The last Sunday of November I finished a series through the epistle of 1 Peter. I was happy because I wanted to start a new series in the gospel of Matthew the first Sunday of December which was perfect timing for the Christmas season. But, it was like the Holy Spirit inside me was pushing to go back and focus on one particular topic that Peter talks about at the end of his first letter. He talks about humility. Thus, that is my subject for tomorrow’s sermon and our theme for 2015.

The more I ponder on the importance of living with biblical humility, the more I get excited about sharing this with my church family tomorrow. Pride is a deadly sin, and often it creeps up in our hearts and minds unnoticed. Like a slow leak in the crack of a foundation, it slowly but surely destroys us. Our walk with God becomes like the condition of our heart, dull and hard. When we let pride overtake us, our quest for holiness simply becomes a pursuit of doctrinal superiority over others. Our willingness to suffer for the gospel becomes an effort to offend people so that we can feel the thrill of being rejected.

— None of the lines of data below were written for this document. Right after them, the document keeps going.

(* ===== verification/ConfigFacts.v ===== *)
(** * Facts about the configuration

    The query blacklist survives a restart, a query that was executing when the
    process died is blacklisted by the next one, the schedule holds one pack per
    name and source, a source that did not change changes nothing, and a backup
    of the configuration is restored exactly. *)
From S2P Require Import Prelude Boost Conversions Json Database DatabaseFacts Query QueryFacts Host Packs.
From S2P Require Import PacksFacts Config.

(** ** The blacklist *)

Section BlacklistFacts.
Context {S : Type} {A : DatabaseAPI S} {L : DatabaseAPILaws S} {Rel : DatabaseAPIReliable S}.
Context {H : Host S} {HL : HostLaws S} {B : Boost} {BL : BoostLaws B}.

Abbreviation settings s := (api_view s kPersistentSettings).

Lemma set_setting_run s k v : api_ready s ->
  exists st s', api_set kPersistentSettings k v s = (Ok st, s') /\ Status_ok st = true /\
    api_ready s' /\ settings s' = <[k := v]> (settings s) /\
    forall d, d <> kPersistentSettings -> api_view s' d = api_view s d.
Proof.
  intros Hr. pose proof kPersistentSettings_domain as Hd.
  destruct (api_set_run s _ k v Hr Hd) as (st & s' & E & Hr' & Hv).
  pose proof (api_set_batch_ok s _ [(k, v)] st s' Hr Hd E) as Hok. rewrite Hok in Hv.
  exists st, s'. split_and!; [done..| |].
  - rewrite Hv. unfold update_domain. by case_decide.
  - intros d Hne. rewrite Hv. unfold update_domain. by case_decide.
Qed.

Lemma get_setting_run s k : api_ready s ->
  api_get_str kPersistentSettings k s = (Ok (default "" (settings s !! k)), s).
Proof.
  intros Hr. unfold api_get_str, bind, ret.
  by destruct (api_get_law s _ k Hr kPersistentSettings_domain) as (st & -> & _).
Qed.

Lemma api_delete_run s d k : api_ready s -> d ∈ kDomains ->
  exists st s', api_delete d k s = (Ok st, s') /\ api_ready s' /\
    forall d', api_view s' d' = update_domain (api_view s) d (delete k (api_view s d)) d'.
Proof.
  intros Hr Hd. destruct (api_delete_law s d k Hr Hd) as (st & s' & E & Hr' & Hv).
  rewrite (api_delete_ok s d k st s' Hr Hd E) in Hv. by exists st, s'.
Qed.

(** A name the stored list keeps apart from its neighbours. *)
Definition blacklist_ok (b : gmap string Z) : Prop :=
  map_Forall (fun name expire => token ":" name /\ (0 < expire < 2 ^ 63)%Z) b.

Definition pair_tokens (l : list (string * Z)) : list string :=
  l ≫= fun kv => [kv.1; to_string kv.2].

Lemma blacklist_text_join l content :
  Forall (fun kv => (0 <= kv.2)%Z) l ->
  blacklist_text content l =
  match l with
  | [] => content
  | _ => (if is_empty content then "" else content +:+ ":") +:+ boost_join (pair_tokens l) ":"
  end.
Proof.
  intros Hl. revert content. induction Hl as [|[k z] l Hz Hl IH]; intros content; [done|].
  cbn [blacklist_text]. rewrite IH.
  set (c := (if is_empty content then content else content +:+ ":") +:+ k +:+ ":" +:+ to_string z).
  assert ((if is_empty content then content else content +:+ ":")
          = (if is_empty content then "" else content +:+ ":")) as Hc by by destruct content.
  destruct l as [|[k2 z2] l].
  - unfold c. rewrite Hc. simpl pair_tokens. by rewrite join_cons, join_one.
  - assert (is_empty c = false) as ->.
    { unfold c. destruct (is_empty _ ); destruct k; simpl; try done; by destruct content. }
    unfold c. rewrite Hc. simpl pair_tokens. rewrite !join_cons. by rewrite !app_assoc_str.
Qed.

Lemma blacklist_pairs_tokens now l acc :
  Forall (fun kv : string * Z => (0 < kv.2 < 2 ^ 63)%Z) l ->
  blacklist_pairs now (pair_tokens l) acc
  = foldl (fun m kv => <[kv.1 := kv.2]> m) acc (filter (fun kv => (now < kv.2)%Z) l).
Proof.
  intros Hl. revert acc. induction Hl as [|[k z] l Hz Hl IH]; intros acc; [done|].
  simpl. rewrite tryTo_to_string by (simpl in *; lia). simpl in *.
  rewrite u64_small by (unfold in_u64; lia). rewrite IH.
  rewrite (proj2 (Z.ltb_lt 0 z)) by lia. simpl.
  destruct (Z.ltb_spec now z); [by rewrite filter_cons_True | by rewrite filter_cons_False by (simpl; lia)].
Qed.

Lemma foldl_insert_list_to_map {V} (l : list (string * V)) : NoDup l.*1 ->
  foldl (fun m kv => <[kv.1 := kv.2]> m) (∅ : gmap string V) l = list_to_map l.
Proof.
  intros Hnd. rewrite <- (list_to_map_reverse l) by done.
  rewrite <- (reverse_involutive l) at 1. generalize (reverse l). clear.
  induction l as [|[k v] l IH]; [done|].
  rewrite reverse_cons, foldl_app. simpl. by rewrite IH.
Qed.

Lemma NoDup_fst_filter {V} (P : string * V -> Prop) `{!forall x, Decision (P x)} l :
  NoDup l.*1 -> NoDup (filter P l).*1.
Proof. intros H1. eapply sublist_NoDup; [exact H1|]. apply fmap_sublist, sublist_filter. Qed.

Lemma list_to_map_filter_sorted {V} (P : string * V -> Prop) `{!forall x, Decision (P x)}
    (m : gmap string V) : list_to_map (filter P (map_sorted m)) = filter P m.
Proof.
  apply map_eq. intros k. apply option_eq. intros v.
  rewrite <- elem_of_list_to_map by (apply NoDup_fst_filter, NoDup_fst_map_sorted).
  rewrite list_elem_of_filter, elem_of_map_sorted, map_lookup_filter_Some. naive_solver.
Qed.

Lemma length_pair_tokens l : length (pair_tokens l) = (2 * length l)%nat.
Proof. induction l as [|kv l IH]; simpl; lia. Qed.

Lemma split_blacklist_text b : blacklist_ok b ->
  split (blacklist_text "" (map_sorted b)) ":" = pair_tokens (map_sorted b).
Proof.
  intros Hb.
  assert (Forall (fun kv => token ":" kv.1 /\ (0 < kv.2 < 2 ^ 63)%Z) (map_sorted b)) as Hf.
  { apply Forall_forall. intros [k z] Hin%elem_of_map_sorted. by apply Hb in Hin. }
  rewrite blacklist_text_join.
  2:{ eapply Forall_impl; [exact Hf|]. simpl. lia. }
  destruct (map_sorted b) as [|kv l].
  { unfold split. by rewrite split_no_delim. }
  change (split (boost_join (pair_tokens (kv :: l)) ":") ":" = pair_tokens (kv :: l)).
  apply split_join_tokens.
  apply Forall_bind. eapply Forall_impl; [exact Hf|]. intros [k z] [Hk Hz]. simpl in *.
  apply Forall_cons. split; [done|]. apply Forall_singleton, token_to_string; [done|lia].
Qed.
(* ===== verification/EventsFacts.v ===== *)
(** * Facts about event subscribers

    Event indexes order as the numbers they print, event ids are not reused
    after a restart (but may be handed out twice by concurrent threads), records
    read back in the order they were recorded, and the time window of a query is
    never bounded above. *)
From S2P Require Import Prelude Boost Conversions Json Database DatabaseFacts Query QueryFacts Host PacksFacts.
From S2P Require Import Config ConfigFacts Events.

(** ** Fixed-width indexes *)

Definition digit (c : ascii) : Z := Z.of_nat (Ascii.nat_of_ascii c) - 48.

Fixpoint dval (acc : Z) (s : string) : Z :=
  match s with
  | EmptyString => acc
  | String c r => dval (acc * 10 + digit c) r
  end.

Lemma is_digit_spec c : is_digit c = true ->
  digit_value 10 c = Some (digit c) /\ (0 <= digit c <= 9)%Z.
Proof. destruct c as [[] [] [] [] [] [] [] []]; vm_compute; by intuition. Qed.

Lemma all_digits_cons c s : all_digits (String c s) = true ->
  is_digit c = true /\ all_digits s = true.
Proof. unfold all_digits, all_chars. simpl. apply andb_true_iff. Qed.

The devil uses all sorts of vices to pull people away from a thriving and close relationship with God. But, he does not really need all those vices. He simply needs to deceive us by getting us to think too highly of ourselves than we ought to. It worked in the Garden of Eden, and it works today. God absolutely detests a prideful heart, yet He gives much grace to the humble of heart (1 Peter 5:6).

A person cannot enter the kingdom of heaven unless they humble themselves before God (Matthew 5:3)

Followers of Jesus cannot walk in holiness without humility. One cannot walk close with God and have a prideful heart at the same time. Jesus spoke of this often in the gospels.

It is truly a prideful statement to say that one believes in Jesus, yet rarely or never opens His word, does not serve and fellowship with His church, and lives in clear habitual sin. There simply cannot be any hope of salvation for that person unless they humble themselves, admit, confess, and repent of their sin and change they way they live.

A Christian who refuses to forgive others simply makes no sense. How can we rightly believe that God has forgiven us from the severe rebellion we have committed, yet not at the same time forgive another person? Not only does it go against all human logic, but it kills any meaning to the grace of God we see in Scripture.

There is so much more I could consider. Our complaining, grumbling, lack of generosity, casual worship, demanding respect, wasteful living, pity parties, showing off, etc. etc. etc. It is all pride and we are all guilty and God is against it all.

Humility. That is what I need to talk about because it is what I need myself. I want to know Christ more now than I have in a long time. But, I know that it will require constantly reminding myself of who I am, who God is, and how much I depend on Him. I want it for me. I want it for my church. I want it for all believers.